On the local front, all of the staff at Save Our Shores are working reduced hours. In order to stretch their limited financial reserves as far as possible in order to navigate this crisis and be ready to return to full capacity when the situation improves.

What can you do?

Consider donating to Save Our Shores! Even a modest amount is helpful. While the COVID-19 pandemic is raging amongst our human population and we must do everything to keep ourselves safe, the plastic pandemic is still raging against our Mother Earth. If we destroy her in the process of saving ourselves, then we still destroy ourselves.
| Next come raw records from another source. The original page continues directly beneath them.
(** The slice decoder never panics and takes a byte at least, no more than there are. *)
Lemma decode_varint_returns buf : bytes_ok buf -> exists r, decode_varint_slice buf = Ret r /\
  forall v n, r = Ok (v, n) -> 0 <= v < 2 ^ 62 /\ 0 < n <= len buf.
Proof.
  intros Hb. unfold decode_varint_slice. case_if; reflect_bools; [by eexists|]. destruct buf as [|b0 l]; [done|].
  apply Forall_cons in Hb as [H0 Hl]. rewrite idx_first, bind_Ret. case_if; reflect_bools; [|case_if; reflect_bools; [|case_if; reflect_bools]].
  - eexists. split; [done|]. intros v n [= <- <-]. change 0x3f with (Z.ones 6). rewrite Z.land_ones by lia.
    pose proof (Z.mod_pos_bound b0 (2 ^ 6) ltac:(lia)). pose proof (len_nonneg l). rewrite len_cons. lia.
  - case_if; reflect_bools; [by eexists|]. take_bytes l 1%nat. idx_head. eexists. split; [done|]. intros v n [= <- <-].
    rewrite varint2_value by ok_bytes. split; [|done]. pose proof (Z.mod_pos_bound (from_be_bytes [b0; z]) (2 ^ 14) ltac:(lia)). lia.
  - case_if; reflect_bools; [by eexists|]. take_bytes l 3%nat. idx_head. eexists. split; [done|]. intros v n [= <- <-].
    rewrite varint4_value by ok_bytes. split; [|done]. pose proof (Z.mod_pos_bound (from_be_bytes [b0; z; z0; z1]) (2 ^ 30) ltac:(lia)). lia.
  - case_if; reflect_bools; [by eexists|]. take_bytes l 7%nat. idx_head. eexists. split; [done|]. intros v n [= <- <-].
    rewrite varint8_value by ok_bytes. split; [|done]. apply Z.mod_pos_bound. lia.
Qed.

(** ** QPACK integers *)

(** RFC 7541, section 5.1: [n] in a prefix of [p] bits below the bits [flags]. *)
Fixpoint int_tail (fuel : nat) (n : Z) : bytes :=
  match fuel with
  | O => []
  | S fuel => if n <? 128 then [n] else (n mod 128 + 128) :: int_tail fuel (n / 128)
  end.

Definition prefix_int (p flags n : Z) : bytes :=
  if n <? 2 ^ p - 1 then [flags + n] else (flags + (2 ^ p - 1)) :: int_tail 10 (n - (2 ^ p - 1)).

Lemma land_low x k : 0 <= k -> Z.land x (Z.shiftl 1 k - 1) = x mod 2 ^ k.
Proof. intros Hk. change (Z.shiftl 1 k - 1) with (Z.ones k). by apply Z.land_ones. Qed.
Be mindful of your consumption. It can be discouraging in the latest conditions, to keep attempting sustainability, but here are some things you can do!:

  1. Use a compostable bag (available in our produce and bulk areas) to transport your goods home. Then, make sure to transfer them into your own container for safer storage. Compost the compostable bag.

  2. Buy products packaged in aluminum or glass where available. If buying bulk liquids, buy a glass container along with them (or you can still reuse your own for bulk soaps!).

  3. Don’t buy things you don’t need. We know it’s scary to imagine a time of scarcity, but we don’t want to imagine all those goods going to waste when the current crisis has passed either!

  4. Keep using your reusable shopping bags and pack your own bags at the register.

  5. If you take a paper bag, make sure to re-use it as much as possible, and then use it for your compost!

Attend the Digital Climate Summit on April 22!

Help spread awareness by talking to the people you’re quarantined with, the people you talk to on the phone or video chat, and those in your social media networks!

Thank you for supporting ANF and S.O.S. We would love to hear more of your ideas about how to keep looking out for the planet in these troubled times!